Nina Khada, a Franco-Algerian director and editor, explores identity and memory through her films and documentaries. Awarded for Fatima and Je me suis mordue la langue, she directed Gardiennes de nuit, continuing her family trilogy.
Bio - Nina Khada

Film: Tomorrow you will be home

Aurès Mountains, Algeria – 1890, during the French colonisation M’Barek (18), Azzouz (50) and Khedija (35) didn’t know each other a few days ago, but now they are forced to walk across the scorching steppe together. They have all fled their respective situations and are now trying to find the Aarch N’ssa tribe of nomadic women, who may be willing to take them in.

Bio -Sami Farah

Sami Farah is a Syrian film director and former civil engineer who specialises in short films focusing on human stories in the context of war and social conflict. His works explore memory, identity, and the power of art to transform reality and convey humanitarian messages in times of crisis, through a simple and effective visual style.

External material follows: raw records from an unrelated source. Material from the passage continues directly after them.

(* ===== verification/ReasonerTheorems.v ===== *)
(** * The reasoner stream protocol

    Whatever a provider sends, the runtime reads one well-formed turn: events of the
    right shape, registered tool calls, at most one usage record, and exactly one
    terminal event, the last; collecting a turn is total and loses nothing. *)
From S2P Require Import Prelude Sha256 GoLib Json Types Effect Reasoner.

Section protocol.
Context {C : Type} `{ToolContract C}.

(** ** Turns *)

(** [Turn request seen events]: a well-formed turn of [request]; [seen] says whether
    its usage record came before. *)
Inductive Turn (request : Request C) : bool -> list StreamEvent -> Prop :=
  | TurnFinish seen event :
      sv_Type event = EventFinish -> validateEventShape event = None ->
      (rq_Tools request <> [] -> seen = true) -> Turn request seen [event]
  | TurnError seen event :
      sv_Type event = EventError -> Turn request seen [event]
  | TurnText seen event rest :
      sv_Type event = EventTextDelta -> validateEventShape event = None ->
      Turn request seen rest -> Turn request seen (event :: rest)
  | TurnCall seen event call rest :
      sv_Type event = EventToolCall -> validateEventShape event = None ->
      sv_ToolCall event = Some call -> validateToolCall request call = None ->
      Turn request seen rest -> Turn request seen (event :: rest)
  | TurnUsage event usage rest :
      sv_Type event = EventUsage -> validateEventShape event = None ->
      sv_Usage event = Some usage ->
      ~ (0 < rq_TokenLimit request /\ rq_TokenLimit request < us_TotalTokens usage)%Z ->
      Turn request true rest -> Turn request false (event :: rest).

(** All events of a stream. *)
Fixpoint drain (fuel : nat) (stream : normalizedStream C) : list StreamEvent :=
  match fuel with
  | O => []
  | S n =>
      match Recv stream with
      | (None, _) => []
      | (Some event, stream') => event :: drain n stream'
      end
  end.

(** ** Shapes *)

Definition streamTypes : list StreamEventType :=
  [EventTextDelta; EventToolCall; EventUsage; EventFinish; EventError].

(** A well-shaped event has a known type, its own variant and no other. *)
Record Shaped (event : StreamEvent) : Prop := {
  sh_type : sv_Type event ∈ streamTypes;
  sh_text : sv_Type event = EventTextDelta <-> sv_Text event <> "";
  sh_call : sv_Type event = EventToolCall <-> is_Some (sv_ToolCall event);
  sh_usage : sv_Type event = EventUsage <-> is_Some (sv_Usage event);
  sh_finish : sv_Type event = EventFinish <-> is_Some (sv_Finish event);
  sh_error : sv_Type event = EventError <-> is_Some (sv_Error event)
}.

Lemma validateEventShape_Shaped event : validateEventShape event = None -> Shaped event.
Proof.
  destruct event as [t text call usage fin err]. unfold validateEventShape. cbn [sv_Type].
  case_decide as Hc; [done|]. revert Hc. unfold variantCount. cbn.
  destruct call as [call|], usage as [usage|], fin as [fin|], err as [err|]; destruct (decide (text <> "")) as [Ht|Ht];
    cbn; try done; intros _; try apply dec_stable in Ht; subst;
    repeat case_decide; subst; try done; intros _; split; cbn; try by_computation;
    split; intros Hx; try done; try (by destruct Hx); by eexists.
Qed.

(** ** One reading *)

Definition remaining (stream : normalizedStream C) : nat :=
  length (sl_events (ns_source stream)) - sl_index (ns_source stream).

Definition lastEvent (event : StreamEvent) : Prop :=
  sv_Type event = EventFinish \/ sv_Type event = EventError.

Lemma Recv_terminal stream : ns_terminal stream = true -> Recv stream = (None, stream).
Proof. unfold Recv. by intros ->. Qed.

His film Light and Dust has won several international awards, including Best Film at the FIFC Festival in 2023.
Bio -Sami Farah

Film: A small narrow room, and nothing more

In the midst of the civil war in Syria, Nidal, a former theatre actor, lives alone in a small flat in Latakia since his wife died in an attack. Limping and consumed by guilt, he feels lost, until one day he discovers a notebook she had written: stories of victims and forgotten people, intended to become a play he never dared to stage. Determined to honour her memory, he begins to prepare the show. In the streets, he tries to tell these stories, but no one listens to him. A teenager, Ayman, steals the notebook to read it and recognises his own pain in it: his father disappeared in the war, and he wants his memory to live on forever. Little by little, Nidal and Ayman find a way to pass on the stories: by telling the stories of others so that they themselves will not disappear. When Nidal is arrested, Ayman begins to write his own stories.

Bio -Youssef Abanoub

Youssef Abanoub, Egyptian filmmaker from Minya with a communication degree, topped his master’s in Tunisia on a cultural scholarship. Creator of six award-winning shorts, he is developing his first feature while pursuing research in Portugal.
Bio -Youssef Abanoub

Film: Road to the blue

In a remote village, Abdel-Ghani lives with five elderly women from his family who have never left their home. After his father’s death, he dreams of seeing the sea for the first time and convinces them to leave, claiming he has found the path to the Garden of Eden behind the eastern mountains. What begins as a religious journey is, in fact, his attempt to open a new window to the world for them and for himself. On the road, their discovery of unfamiliar places tests faith, knowledge, and the desire to see the world for the first time.